- _EXERCISE INSTRUCTIONS_: Take the data below and extract the lines from the one with "try exact Hk;" to the one with "assert (Hsub : take", inclusive, exactly as written.

Data items
◆ ◆ ◆
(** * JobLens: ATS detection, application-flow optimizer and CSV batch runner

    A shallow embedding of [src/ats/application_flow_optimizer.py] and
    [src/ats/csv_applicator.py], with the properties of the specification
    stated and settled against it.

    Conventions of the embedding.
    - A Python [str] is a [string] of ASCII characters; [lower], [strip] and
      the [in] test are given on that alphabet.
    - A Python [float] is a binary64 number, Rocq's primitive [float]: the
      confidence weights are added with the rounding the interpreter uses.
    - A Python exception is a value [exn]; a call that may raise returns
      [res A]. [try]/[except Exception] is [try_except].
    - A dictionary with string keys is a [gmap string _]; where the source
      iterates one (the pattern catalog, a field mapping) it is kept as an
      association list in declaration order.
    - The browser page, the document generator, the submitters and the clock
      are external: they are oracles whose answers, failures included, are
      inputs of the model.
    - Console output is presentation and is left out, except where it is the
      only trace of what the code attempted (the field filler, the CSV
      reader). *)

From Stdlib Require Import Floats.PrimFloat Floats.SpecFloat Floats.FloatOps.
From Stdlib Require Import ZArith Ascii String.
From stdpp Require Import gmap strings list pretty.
◆ ◆ ◆
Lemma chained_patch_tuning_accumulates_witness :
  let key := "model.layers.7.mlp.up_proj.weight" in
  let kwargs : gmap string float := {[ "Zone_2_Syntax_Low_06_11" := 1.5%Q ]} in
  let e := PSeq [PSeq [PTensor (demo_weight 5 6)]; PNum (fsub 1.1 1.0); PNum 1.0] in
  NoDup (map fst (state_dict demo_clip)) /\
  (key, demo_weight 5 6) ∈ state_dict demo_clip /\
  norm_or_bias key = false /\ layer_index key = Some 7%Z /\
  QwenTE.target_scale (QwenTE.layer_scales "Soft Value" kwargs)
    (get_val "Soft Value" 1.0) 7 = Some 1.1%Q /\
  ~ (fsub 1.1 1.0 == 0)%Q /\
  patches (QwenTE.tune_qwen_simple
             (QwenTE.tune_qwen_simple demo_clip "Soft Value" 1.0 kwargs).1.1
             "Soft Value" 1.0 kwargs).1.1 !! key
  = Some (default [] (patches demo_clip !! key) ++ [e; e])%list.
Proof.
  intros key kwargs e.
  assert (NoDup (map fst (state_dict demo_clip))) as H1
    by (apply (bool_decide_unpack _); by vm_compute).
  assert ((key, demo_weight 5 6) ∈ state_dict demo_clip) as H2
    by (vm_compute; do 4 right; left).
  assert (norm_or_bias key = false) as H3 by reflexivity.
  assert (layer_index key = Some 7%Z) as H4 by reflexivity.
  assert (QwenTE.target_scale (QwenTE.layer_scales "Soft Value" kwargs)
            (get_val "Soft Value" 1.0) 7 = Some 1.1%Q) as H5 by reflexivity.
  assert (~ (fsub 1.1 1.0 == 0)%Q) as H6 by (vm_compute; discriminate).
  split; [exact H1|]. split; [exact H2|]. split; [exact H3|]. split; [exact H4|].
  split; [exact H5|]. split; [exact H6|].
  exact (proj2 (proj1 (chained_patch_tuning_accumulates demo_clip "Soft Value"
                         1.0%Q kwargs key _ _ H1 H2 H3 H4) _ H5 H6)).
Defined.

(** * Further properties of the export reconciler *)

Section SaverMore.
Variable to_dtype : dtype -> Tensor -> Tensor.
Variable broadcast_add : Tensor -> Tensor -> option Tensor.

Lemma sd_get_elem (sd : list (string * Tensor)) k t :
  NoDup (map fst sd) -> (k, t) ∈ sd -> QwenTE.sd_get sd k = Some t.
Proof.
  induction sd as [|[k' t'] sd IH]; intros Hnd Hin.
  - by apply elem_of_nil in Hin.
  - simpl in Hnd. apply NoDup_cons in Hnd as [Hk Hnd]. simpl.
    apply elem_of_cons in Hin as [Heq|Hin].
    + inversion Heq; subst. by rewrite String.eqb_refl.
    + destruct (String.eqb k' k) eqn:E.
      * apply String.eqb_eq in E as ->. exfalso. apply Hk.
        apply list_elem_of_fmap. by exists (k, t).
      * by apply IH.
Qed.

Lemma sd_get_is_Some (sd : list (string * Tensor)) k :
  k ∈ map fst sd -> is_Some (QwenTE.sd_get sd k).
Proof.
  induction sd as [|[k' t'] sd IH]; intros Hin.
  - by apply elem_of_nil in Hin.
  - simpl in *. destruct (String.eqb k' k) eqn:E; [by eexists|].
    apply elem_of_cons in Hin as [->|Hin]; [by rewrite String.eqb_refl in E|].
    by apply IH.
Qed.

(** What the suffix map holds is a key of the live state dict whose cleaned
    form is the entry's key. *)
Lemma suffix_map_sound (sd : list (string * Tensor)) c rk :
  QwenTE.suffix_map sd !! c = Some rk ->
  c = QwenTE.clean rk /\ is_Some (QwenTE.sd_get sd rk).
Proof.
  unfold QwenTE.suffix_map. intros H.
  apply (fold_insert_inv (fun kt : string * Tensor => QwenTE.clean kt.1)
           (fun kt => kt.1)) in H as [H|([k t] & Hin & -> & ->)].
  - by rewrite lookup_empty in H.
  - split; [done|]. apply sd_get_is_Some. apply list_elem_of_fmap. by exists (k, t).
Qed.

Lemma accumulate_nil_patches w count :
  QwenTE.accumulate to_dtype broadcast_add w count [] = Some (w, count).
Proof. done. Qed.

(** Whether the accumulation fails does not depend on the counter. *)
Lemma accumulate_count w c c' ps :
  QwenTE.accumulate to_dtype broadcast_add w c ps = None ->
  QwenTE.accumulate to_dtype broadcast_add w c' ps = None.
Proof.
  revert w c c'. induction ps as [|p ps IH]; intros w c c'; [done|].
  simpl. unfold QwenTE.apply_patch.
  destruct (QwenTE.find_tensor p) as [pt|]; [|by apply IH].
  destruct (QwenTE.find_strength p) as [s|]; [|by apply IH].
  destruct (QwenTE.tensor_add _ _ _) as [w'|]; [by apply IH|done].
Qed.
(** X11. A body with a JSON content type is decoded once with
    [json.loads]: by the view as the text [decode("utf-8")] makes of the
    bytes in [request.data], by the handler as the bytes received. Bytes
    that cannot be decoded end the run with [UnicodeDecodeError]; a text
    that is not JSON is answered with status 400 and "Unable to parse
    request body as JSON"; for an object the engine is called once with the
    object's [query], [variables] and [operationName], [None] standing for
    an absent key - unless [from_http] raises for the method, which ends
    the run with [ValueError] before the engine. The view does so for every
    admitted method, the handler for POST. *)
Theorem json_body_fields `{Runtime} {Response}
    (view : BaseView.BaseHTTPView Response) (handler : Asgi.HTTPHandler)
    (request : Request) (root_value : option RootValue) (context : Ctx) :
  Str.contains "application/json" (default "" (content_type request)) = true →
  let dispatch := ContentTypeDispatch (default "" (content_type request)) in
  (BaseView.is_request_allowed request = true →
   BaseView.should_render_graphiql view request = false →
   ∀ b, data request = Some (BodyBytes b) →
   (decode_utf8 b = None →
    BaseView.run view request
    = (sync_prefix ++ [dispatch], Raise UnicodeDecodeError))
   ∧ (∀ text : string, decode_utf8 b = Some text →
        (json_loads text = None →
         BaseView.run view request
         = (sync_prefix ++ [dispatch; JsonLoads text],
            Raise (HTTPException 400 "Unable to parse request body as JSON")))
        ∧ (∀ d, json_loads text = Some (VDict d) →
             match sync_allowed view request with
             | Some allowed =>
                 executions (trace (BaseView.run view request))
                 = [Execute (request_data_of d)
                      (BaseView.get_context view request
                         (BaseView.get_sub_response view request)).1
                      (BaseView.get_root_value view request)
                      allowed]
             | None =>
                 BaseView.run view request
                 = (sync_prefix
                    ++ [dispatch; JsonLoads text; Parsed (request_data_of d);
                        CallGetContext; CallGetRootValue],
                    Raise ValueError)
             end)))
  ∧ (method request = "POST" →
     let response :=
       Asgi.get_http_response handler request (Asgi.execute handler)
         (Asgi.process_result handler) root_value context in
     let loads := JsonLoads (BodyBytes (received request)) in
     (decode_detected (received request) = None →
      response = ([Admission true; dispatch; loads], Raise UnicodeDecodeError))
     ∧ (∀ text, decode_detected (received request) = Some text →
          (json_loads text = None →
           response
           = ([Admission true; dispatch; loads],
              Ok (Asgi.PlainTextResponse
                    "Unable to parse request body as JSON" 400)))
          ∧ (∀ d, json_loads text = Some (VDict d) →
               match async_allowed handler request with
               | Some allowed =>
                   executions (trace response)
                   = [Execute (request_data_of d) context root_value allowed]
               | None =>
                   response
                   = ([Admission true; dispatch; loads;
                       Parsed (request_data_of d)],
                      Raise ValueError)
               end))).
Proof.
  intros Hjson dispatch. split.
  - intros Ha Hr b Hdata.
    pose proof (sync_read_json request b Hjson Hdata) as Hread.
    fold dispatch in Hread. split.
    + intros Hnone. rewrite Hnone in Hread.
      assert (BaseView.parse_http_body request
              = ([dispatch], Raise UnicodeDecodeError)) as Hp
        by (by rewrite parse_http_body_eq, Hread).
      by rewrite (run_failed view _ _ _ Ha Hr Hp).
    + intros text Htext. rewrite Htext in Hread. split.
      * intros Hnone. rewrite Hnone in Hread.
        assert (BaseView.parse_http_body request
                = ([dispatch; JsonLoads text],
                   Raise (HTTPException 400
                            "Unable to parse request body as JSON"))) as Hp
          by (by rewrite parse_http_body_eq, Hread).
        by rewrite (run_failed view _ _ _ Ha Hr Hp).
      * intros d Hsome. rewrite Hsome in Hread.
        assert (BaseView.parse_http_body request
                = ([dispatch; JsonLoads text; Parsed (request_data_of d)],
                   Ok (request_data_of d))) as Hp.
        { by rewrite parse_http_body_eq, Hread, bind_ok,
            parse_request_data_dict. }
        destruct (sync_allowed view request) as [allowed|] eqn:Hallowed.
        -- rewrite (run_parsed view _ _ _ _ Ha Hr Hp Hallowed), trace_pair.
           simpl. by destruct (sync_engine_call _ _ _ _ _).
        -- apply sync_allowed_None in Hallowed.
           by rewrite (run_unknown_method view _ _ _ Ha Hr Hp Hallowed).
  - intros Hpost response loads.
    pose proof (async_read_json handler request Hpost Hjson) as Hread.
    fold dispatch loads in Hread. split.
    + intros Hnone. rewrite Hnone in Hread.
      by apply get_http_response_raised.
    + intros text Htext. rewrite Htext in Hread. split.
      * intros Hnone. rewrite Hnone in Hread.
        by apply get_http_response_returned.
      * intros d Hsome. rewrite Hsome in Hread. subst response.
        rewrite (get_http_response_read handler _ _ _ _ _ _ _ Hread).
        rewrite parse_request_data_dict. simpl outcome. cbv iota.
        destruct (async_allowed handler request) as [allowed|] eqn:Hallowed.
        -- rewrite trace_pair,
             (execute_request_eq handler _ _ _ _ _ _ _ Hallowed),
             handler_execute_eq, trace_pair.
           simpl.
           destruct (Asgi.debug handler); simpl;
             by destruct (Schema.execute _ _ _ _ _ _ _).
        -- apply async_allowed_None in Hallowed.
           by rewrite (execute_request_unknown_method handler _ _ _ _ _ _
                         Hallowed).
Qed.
◆ ◆ ◆
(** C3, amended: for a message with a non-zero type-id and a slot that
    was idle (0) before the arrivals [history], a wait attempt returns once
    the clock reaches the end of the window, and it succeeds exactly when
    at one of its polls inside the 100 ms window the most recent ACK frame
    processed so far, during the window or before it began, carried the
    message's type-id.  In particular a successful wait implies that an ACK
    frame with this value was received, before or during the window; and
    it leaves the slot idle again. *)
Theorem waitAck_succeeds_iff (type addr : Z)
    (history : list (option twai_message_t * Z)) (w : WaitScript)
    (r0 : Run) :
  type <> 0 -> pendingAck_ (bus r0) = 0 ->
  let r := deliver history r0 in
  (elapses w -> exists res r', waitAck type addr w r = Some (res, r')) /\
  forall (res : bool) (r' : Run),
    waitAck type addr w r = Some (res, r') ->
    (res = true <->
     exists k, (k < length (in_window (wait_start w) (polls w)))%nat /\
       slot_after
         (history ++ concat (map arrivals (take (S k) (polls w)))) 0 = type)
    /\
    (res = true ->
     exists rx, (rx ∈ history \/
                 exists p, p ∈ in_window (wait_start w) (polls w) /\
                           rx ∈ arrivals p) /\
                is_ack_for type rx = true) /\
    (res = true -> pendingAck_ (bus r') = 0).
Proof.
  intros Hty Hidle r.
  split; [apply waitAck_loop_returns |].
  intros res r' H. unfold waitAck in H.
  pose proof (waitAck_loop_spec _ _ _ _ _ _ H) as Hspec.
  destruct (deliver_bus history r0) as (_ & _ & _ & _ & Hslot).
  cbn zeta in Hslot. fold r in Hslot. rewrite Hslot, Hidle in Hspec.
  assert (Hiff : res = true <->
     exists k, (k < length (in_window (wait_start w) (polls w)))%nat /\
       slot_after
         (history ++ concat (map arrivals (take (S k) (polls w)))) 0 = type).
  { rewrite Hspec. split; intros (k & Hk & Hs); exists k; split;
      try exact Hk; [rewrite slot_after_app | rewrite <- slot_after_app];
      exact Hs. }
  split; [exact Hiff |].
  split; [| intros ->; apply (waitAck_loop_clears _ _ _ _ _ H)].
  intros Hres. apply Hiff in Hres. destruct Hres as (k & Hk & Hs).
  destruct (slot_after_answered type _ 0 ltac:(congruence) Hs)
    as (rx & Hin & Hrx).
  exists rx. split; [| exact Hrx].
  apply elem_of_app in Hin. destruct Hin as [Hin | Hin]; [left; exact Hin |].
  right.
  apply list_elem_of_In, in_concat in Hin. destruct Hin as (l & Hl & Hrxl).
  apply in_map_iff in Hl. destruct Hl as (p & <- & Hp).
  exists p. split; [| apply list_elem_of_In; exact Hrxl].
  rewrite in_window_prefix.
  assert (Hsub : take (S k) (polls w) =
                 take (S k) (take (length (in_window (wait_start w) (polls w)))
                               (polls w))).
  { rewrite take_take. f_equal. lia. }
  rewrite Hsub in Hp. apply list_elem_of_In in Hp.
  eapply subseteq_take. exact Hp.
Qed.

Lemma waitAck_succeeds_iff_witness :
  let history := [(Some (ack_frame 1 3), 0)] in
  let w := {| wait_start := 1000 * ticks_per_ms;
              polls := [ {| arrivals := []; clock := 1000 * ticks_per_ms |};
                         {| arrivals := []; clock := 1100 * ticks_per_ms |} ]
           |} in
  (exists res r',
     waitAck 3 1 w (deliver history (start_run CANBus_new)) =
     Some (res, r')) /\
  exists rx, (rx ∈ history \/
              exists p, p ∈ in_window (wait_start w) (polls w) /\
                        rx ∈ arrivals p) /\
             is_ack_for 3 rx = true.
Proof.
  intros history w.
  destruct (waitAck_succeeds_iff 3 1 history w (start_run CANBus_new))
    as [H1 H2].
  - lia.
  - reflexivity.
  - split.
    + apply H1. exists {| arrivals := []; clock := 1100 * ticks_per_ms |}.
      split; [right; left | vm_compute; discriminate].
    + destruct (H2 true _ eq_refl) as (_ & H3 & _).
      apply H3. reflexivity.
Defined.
◆ ◆ ◆
- _WRITTEN RESPONSE_:
      try exact Hk; [rewrite slot_after_app | rewrite <- slot_after_app];
      exact Hs. }
  split; [exact Hiff |].
  split; [| intros ->; apply (waitAck_loop_clears _ _ _ _ _ H)].
  intros Hres. apply Hiff in Hres. destruct Hres as (k & Hk & Hs).
  destruct (slot_after_answered type _ 0 ltac:(congruence) Hs)
    as (rx & Hin & Hrx).
  exists rx. split; [| exact Hrx].
  apply elem_of_app in Hin. destruct Hin as [Hin | Hin]; [left; exact Hin |].
  right.
  apply list_elem_of_In, in_concat in Hin. destruct Hin as (l & Hl & Hrxl).
  apply in_map_iff in Hl. destruct Hl as (p & <- & Hp).
  exists p. split; [| apply list_elem_of_In; exact Hrxl].
  rewrite in_window_prefix.
  assert (Hsub : take (S k) (polls w) =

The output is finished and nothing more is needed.